━━━━━ DATA SHOWN

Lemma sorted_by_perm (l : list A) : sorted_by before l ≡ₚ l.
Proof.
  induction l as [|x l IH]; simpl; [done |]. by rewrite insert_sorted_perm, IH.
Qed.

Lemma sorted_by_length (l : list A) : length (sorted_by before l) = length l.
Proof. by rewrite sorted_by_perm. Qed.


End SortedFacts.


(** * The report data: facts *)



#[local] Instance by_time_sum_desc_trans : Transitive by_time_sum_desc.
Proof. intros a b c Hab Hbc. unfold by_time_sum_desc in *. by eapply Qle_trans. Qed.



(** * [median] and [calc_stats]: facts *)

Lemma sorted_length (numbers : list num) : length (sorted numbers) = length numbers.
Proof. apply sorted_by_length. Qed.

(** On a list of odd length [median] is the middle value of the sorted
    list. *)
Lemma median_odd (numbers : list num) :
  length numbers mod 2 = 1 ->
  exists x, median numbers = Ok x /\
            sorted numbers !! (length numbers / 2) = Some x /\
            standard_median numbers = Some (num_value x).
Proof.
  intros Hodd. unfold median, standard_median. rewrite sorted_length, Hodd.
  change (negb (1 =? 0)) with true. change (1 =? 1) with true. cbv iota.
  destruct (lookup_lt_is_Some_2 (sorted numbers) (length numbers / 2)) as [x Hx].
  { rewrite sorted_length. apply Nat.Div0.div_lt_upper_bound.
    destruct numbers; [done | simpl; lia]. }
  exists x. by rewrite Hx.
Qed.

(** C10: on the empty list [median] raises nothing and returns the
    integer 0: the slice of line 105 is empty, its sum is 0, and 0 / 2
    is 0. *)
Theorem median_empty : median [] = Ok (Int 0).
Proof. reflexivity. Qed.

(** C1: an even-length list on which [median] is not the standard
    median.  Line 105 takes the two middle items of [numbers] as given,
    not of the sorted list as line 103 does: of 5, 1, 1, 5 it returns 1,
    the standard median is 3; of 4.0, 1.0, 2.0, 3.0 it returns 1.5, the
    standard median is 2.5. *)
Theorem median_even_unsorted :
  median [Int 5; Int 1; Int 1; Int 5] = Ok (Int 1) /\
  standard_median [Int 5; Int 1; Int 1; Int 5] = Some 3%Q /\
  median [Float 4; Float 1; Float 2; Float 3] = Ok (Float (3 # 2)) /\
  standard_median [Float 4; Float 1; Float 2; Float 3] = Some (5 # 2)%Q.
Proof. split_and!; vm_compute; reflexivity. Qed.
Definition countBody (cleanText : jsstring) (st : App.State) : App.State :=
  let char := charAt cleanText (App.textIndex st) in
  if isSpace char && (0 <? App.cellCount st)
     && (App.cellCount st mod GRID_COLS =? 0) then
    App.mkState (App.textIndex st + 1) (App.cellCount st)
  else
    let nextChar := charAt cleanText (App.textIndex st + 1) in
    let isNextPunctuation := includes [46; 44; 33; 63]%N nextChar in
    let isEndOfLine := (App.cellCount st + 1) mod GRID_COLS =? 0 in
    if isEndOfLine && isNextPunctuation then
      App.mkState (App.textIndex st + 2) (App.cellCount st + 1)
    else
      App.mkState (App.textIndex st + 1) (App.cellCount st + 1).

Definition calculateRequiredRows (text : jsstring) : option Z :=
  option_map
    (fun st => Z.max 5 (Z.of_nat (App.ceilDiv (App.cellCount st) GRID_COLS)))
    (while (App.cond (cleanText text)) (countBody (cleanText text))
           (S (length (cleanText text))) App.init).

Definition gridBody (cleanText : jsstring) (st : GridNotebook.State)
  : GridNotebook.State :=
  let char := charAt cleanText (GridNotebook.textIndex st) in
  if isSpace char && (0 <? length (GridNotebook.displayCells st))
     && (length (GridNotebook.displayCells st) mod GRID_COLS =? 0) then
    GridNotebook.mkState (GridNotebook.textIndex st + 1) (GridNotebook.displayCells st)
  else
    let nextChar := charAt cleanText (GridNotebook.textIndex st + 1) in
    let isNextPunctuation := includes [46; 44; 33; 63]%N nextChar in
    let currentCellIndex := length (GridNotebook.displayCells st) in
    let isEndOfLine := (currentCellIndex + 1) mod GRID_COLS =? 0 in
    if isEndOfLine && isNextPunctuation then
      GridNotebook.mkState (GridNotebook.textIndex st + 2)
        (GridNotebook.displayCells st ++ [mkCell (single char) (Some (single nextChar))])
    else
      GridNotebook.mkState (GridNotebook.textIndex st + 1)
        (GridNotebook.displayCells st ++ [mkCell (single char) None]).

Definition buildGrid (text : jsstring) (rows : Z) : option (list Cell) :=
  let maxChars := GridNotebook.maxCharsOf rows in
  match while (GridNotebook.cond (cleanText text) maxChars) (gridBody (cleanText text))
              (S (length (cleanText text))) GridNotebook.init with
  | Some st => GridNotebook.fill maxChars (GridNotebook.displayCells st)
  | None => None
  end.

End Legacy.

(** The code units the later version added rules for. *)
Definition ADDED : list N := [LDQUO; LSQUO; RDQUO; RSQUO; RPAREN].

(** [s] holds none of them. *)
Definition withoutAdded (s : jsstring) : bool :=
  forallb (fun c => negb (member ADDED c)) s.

━━━━━━━━━━
━━━━━ DATA SHOWN

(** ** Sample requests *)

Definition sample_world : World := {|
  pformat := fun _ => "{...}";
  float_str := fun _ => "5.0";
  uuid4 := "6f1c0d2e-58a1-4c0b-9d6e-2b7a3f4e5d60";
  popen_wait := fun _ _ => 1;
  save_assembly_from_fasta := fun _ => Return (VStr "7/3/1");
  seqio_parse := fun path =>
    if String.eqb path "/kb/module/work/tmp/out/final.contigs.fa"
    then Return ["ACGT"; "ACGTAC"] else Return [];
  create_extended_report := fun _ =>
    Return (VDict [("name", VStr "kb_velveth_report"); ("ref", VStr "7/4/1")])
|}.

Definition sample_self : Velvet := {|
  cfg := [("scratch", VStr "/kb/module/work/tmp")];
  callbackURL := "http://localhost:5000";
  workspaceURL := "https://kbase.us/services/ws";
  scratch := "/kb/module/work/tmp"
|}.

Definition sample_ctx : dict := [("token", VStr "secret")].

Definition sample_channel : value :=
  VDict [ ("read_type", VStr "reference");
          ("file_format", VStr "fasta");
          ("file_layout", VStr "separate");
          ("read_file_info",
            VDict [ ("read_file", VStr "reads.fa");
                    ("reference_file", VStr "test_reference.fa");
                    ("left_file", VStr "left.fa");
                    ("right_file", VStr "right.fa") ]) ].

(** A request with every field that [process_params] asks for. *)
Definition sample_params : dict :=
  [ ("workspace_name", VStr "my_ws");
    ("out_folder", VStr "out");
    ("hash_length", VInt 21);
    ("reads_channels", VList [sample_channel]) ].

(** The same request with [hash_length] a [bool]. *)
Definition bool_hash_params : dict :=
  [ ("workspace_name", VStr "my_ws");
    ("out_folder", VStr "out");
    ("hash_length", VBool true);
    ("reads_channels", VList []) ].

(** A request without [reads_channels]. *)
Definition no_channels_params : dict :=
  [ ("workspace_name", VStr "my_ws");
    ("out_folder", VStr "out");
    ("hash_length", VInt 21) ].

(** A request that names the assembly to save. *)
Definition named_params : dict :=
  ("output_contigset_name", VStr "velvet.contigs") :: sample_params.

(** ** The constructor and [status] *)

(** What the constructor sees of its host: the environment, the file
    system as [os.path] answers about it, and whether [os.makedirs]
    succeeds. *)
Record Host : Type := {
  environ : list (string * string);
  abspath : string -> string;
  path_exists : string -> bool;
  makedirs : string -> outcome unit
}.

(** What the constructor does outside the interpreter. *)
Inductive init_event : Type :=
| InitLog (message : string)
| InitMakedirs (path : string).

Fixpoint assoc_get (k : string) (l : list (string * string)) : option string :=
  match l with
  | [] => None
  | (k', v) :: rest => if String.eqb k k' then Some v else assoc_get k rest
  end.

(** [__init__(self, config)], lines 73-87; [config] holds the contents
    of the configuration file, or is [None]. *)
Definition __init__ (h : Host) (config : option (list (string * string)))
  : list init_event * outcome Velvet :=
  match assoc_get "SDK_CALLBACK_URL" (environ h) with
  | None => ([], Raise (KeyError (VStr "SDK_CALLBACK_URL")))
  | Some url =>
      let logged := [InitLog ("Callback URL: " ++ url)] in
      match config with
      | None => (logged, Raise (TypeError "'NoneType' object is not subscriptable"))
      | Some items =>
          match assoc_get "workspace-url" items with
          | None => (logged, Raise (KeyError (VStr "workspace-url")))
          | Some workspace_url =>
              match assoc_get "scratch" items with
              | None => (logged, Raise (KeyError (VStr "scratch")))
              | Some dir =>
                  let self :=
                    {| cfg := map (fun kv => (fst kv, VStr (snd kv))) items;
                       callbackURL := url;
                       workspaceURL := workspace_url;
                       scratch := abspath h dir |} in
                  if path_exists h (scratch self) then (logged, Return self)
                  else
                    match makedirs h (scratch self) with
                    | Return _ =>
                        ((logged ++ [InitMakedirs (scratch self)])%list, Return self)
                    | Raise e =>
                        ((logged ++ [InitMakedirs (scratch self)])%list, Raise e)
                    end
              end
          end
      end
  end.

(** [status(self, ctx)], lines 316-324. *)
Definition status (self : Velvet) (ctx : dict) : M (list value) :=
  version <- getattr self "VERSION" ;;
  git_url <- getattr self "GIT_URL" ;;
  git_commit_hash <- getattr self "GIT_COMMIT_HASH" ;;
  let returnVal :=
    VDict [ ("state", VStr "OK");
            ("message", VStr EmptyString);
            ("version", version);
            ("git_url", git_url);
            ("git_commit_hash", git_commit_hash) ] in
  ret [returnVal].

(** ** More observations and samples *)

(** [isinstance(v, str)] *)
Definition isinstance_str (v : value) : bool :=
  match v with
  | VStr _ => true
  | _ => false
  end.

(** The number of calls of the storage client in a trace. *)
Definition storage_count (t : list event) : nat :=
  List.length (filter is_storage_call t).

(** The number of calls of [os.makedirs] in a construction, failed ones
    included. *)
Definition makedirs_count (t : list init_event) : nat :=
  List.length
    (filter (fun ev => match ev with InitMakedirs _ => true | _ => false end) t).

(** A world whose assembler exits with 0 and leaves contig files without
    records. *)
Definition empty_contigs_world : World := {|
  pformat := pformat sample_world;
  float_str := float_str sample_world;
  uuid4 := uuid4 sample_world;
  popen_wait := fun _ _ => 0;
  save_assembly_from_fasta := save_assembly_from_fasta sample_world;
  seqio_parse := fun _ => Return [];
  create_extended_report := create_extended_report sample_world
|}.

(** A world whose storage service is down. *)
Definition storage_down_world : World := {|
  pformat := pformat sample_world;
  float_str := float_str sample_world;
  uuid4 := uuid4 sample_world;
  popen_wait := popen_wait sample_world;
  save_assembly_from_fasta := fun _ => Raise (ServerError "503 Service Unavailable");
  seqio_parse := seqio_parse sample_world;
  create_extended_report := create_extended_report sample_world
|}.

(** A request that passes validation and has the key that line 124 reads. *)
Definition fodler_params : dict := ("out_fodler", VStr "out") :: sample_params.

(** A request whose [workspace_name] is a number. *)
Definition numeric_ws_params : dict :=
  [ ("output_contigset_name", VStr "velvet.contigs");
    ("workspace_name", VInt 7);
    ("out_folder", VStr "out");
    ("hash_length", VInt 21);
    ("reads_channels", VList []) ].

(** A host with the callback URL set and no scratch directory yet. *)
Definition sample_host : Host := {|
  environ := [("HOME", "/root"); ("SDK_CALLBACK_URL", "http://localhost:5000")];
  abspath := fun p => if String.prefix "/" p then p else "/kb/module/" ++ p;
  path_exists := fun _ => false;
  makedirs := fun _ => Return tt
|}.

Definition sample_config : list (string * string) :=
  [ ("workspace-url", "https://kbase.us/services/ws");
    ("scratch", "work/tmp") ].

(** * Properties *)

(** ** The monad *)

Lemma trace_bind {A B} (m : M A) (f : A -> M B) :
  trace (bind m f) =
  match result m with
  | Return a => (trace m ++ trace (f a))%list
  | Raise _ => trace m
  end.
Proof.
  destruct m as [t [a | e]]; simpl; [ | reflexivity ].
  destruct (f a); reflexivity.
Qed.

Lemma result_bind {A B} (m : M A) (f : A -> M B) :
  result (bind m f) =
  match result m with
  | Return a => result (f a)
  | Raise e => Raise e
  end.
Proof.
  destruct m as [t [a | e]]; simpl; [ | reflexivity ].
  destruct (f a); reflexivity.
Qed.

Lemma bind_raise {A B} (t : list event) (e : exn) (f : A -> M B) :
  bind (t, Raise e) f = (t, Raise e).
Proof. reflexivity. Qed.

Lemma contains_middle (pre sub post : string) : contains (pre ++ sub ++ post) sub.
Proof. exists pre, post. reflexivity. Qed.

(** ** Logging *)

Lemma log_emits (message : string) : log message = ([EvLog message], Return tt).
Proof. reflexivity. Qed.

━━━━━━━━━━
━━━━━ DATA SHOWN

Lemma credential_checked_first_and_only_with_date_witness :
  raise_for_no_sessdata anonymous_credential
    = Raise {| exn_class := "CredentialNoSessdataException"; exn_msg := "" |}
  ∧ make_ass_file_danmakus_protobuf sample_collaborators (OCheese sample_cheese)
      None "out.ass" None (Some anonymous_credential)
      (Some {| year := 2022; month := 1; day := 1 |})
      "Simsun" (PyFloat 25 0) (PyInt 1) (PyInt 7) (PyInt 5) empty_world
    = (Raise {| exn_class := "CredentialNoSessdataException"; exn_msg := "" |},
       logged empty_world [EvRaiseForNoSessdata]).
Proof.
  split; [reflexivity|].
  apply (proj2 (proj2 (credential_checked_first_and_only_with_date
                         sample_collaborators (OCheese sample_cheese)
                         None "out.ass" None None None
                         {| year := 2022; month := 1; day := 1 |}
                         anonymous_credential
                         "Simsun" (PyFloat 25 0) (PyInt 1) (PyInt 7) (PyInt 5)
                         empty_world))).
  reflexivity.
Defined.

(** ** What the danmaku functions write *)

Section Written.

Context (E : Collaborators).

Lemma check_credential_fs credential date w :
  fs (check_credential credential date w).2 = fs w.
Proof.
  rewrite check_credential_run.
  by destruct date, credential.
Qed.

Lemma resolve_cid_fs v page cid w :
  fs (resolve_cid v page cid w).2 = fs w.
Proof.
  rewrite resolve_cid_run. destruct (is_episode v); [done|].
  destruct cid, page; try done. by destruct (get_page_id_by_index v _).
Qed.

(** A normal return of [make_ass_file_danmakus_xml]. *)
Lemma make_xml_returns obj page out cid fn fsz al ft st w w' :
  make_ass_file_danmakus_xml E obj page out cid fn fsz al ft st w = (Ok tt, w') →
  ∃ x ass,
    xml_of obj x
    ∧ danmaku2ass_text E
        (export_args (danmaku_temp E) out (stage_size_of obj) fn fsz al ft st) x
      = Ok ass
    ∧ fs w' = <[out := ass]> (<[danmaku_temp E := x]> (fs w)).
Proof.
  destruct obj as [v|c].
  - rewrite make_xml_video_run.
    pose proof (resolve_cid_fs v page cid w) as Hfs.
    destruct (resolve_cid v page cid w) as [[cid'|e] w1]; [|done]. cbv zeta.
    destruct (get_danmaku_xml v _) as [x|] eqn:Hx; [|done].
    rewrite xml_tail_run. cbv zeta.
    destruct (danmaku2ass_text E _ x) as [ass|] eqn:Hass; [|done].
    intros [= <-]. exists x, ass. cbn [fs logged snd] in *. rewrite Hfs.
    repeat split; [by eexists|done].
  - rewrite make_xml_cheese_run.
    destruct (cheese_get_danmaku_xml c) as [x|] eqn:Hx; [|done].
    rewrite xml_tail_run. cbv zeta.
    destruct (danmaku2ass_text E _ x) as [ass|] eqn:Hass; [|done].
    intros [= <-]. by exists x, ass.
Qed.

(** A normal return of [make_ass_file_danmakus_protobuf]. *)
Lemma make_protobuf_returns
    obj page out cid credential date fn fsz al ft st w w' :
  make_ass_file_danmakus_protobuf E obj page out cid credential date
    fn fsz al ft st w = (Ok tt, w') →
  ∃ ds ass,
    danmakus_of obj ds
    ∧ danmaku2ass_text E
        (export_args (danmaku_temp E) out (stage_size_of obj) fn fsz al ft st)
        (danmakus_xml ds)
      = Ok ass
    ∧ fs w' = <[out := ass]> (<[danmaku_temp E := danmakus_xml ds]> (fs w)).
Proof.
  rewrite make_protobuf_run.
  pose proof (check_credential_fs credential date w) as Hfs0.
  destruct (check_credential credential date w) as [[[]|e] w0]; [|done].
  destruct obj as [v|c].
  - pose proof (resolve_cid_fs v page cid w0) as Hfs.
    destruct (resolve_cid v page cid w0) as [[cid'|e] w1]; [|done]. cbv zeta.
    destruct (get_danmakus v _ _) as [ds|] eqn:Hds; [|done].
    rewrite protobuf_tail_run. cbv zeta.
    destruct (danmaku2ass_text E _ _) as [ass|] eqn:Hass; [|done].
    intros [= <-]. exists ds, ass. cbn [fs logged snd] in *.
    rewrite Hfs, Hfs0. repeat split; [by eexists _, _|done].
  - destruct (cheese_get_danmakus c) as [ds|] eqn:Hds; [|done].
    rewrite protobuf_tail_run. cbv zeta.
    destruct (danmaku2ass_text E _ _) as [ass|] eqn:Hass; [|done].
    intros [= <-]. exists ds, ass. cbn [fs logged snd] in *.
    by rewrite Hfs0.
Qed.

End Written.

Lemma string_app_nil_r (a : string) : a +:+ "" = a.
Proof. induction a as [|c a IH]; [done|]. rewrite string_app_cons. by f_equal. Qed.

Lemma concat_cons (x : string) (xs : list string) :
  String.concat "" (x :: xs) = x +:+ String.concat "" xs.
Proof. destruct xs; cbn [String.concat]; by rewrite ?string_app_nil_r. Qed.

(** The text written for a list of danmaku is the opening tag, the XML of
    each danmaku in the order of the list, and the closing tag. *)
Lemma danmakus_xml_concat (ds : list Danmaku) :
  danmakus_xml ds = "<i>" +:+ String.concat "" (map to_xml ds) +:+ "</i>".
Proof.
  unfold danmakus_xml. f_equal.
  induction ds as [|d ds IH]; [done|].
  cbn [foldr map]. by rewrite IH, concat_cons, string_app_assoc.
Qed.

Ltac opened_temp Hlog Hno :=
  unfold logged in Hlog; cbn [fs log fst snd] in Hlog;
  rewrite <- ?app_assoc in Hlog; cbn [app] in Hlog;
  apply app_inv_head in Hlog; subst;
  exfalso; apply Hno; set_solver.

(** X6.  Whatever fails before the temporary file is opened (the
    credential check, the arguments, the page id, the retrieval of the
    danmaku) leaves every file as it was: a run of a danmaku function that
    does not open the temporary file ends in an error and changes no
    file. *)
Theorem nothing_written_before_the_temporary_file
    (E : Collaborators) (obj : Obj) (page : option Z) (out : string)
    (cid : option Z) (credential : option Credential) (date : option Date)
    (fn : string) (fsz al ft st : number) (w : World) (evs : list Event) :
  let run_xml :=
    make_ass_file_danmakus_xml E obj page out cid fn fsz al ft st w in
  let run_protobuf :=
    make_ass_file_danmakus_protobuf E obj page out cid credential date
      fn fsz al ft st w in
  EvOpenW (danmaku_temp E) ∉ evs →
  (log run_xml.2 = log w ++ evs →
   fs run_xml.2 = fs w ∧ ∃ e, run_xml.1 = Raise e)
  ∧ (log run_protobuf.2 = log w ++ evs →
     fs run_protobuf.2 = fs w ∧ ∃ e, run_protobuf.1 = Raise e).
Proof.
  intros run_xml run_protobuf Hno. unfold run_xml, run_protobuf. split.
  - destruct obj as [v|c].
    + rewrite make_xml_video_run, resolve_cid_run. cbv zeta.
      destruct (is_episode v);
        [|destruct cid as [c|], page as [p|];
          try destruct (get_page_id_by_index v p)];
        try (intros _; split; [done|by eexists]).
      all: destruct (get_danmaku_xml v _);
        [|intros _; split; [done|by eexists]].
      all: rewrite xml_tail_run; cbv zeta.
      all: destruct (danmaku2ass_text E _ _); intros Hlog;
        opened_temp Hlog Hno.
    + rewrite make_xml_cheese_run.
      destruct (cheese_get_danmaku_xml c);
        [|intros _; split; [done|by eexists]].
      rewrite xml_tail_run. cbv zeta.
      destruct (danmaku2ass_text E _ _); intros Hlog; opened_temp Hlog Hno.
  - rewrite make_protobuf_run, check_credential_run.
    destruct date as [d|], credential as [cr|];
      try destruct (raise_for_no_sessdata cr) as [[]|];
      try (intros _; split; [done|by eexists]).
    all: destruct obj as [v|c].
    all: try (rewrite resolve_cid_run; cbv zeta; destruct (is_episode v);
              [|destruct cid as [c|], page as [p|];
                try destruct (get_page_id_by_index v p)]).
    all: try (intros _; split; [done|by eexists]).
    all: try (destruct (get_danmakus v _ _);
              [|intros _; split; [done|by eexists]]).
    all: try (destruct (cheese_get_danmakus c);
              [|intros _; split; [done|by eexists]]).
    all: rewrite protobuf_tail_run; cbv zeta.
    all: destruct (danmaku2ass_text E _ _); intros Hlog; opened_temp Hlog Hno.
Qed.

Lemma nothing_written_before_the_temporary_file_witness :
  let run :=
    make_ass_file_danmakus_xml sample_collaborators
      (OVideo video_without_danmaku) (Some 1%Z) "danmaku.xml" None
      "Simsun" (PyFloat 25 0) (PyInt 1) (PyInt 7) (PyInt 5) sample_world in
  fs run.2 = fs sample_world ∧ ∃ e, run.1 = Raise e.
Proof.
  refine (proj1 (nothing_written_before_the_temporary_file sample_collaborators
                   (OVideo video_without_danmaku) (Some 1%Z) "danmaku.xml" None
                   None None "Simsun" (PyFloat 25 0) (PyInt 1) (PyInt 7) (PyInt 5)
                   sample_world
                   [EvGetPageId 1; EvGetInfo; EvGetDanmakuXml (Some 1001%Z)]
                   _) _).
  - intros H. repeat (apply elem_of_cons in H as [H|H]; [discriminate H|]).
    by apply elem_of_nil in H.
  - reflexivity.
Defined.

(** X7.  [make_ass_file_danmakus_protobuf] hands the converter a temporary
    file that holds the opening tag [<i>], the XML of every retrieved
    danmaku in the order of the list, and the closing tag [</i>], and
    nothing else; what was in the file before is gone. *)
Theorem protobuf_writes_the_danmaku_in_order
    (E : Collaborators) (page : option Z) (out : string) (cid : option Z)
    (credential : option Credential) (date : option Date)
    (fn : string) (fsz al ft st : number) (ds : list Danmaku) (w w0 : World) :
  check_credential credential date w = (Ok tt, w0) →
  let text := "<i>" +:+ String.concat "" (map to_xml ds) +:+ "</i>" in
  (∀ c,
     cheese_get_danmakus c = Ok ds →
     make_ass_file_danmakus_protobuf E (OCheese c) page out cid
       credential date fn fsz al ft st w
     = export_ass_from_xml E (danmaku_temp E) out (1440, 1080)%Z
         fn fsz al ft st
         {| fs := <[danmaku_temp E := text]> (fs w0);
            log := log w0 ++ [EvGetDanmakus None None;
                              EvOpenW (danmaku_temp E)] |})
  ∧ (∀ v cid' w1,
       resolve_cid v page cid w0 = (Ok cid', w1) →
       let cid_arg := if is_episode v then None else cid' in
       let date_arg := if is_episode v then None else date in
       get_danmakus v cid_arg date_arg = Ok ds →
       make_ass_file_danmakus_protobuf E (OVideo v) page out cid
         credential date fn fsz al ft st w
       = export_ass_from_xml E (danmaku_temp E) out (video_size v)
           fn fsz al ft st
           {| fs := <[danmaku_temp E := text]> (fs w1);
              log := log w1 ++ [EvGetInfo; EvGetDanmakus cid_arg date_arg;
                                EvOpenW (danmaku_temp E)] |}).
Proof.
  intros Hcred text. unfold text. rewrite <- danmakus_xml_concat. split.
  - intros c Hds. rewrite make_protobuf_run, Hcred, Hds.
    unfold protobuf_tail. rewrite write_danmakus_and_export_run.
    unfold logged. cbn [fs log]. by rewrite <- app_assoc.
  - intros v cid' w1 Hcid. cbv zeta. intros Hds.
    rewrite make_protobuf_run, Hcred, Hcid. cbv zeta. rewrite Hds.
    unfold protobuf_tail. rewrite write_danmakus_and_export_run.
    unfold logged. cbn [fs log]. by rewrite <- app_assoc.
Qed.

━━━━━━━━━━

ABOUT THIS EXERCISE:
Show every line above in which the word "EvOpenW" appears.

WRITTEN RESPONSE:
  EvOpenW (danmaku_temp E) ∉ evs →
                              EvOpenW (danmaku_temp E)] |})
                                EvOpenW (danmaku_temp E)] |}).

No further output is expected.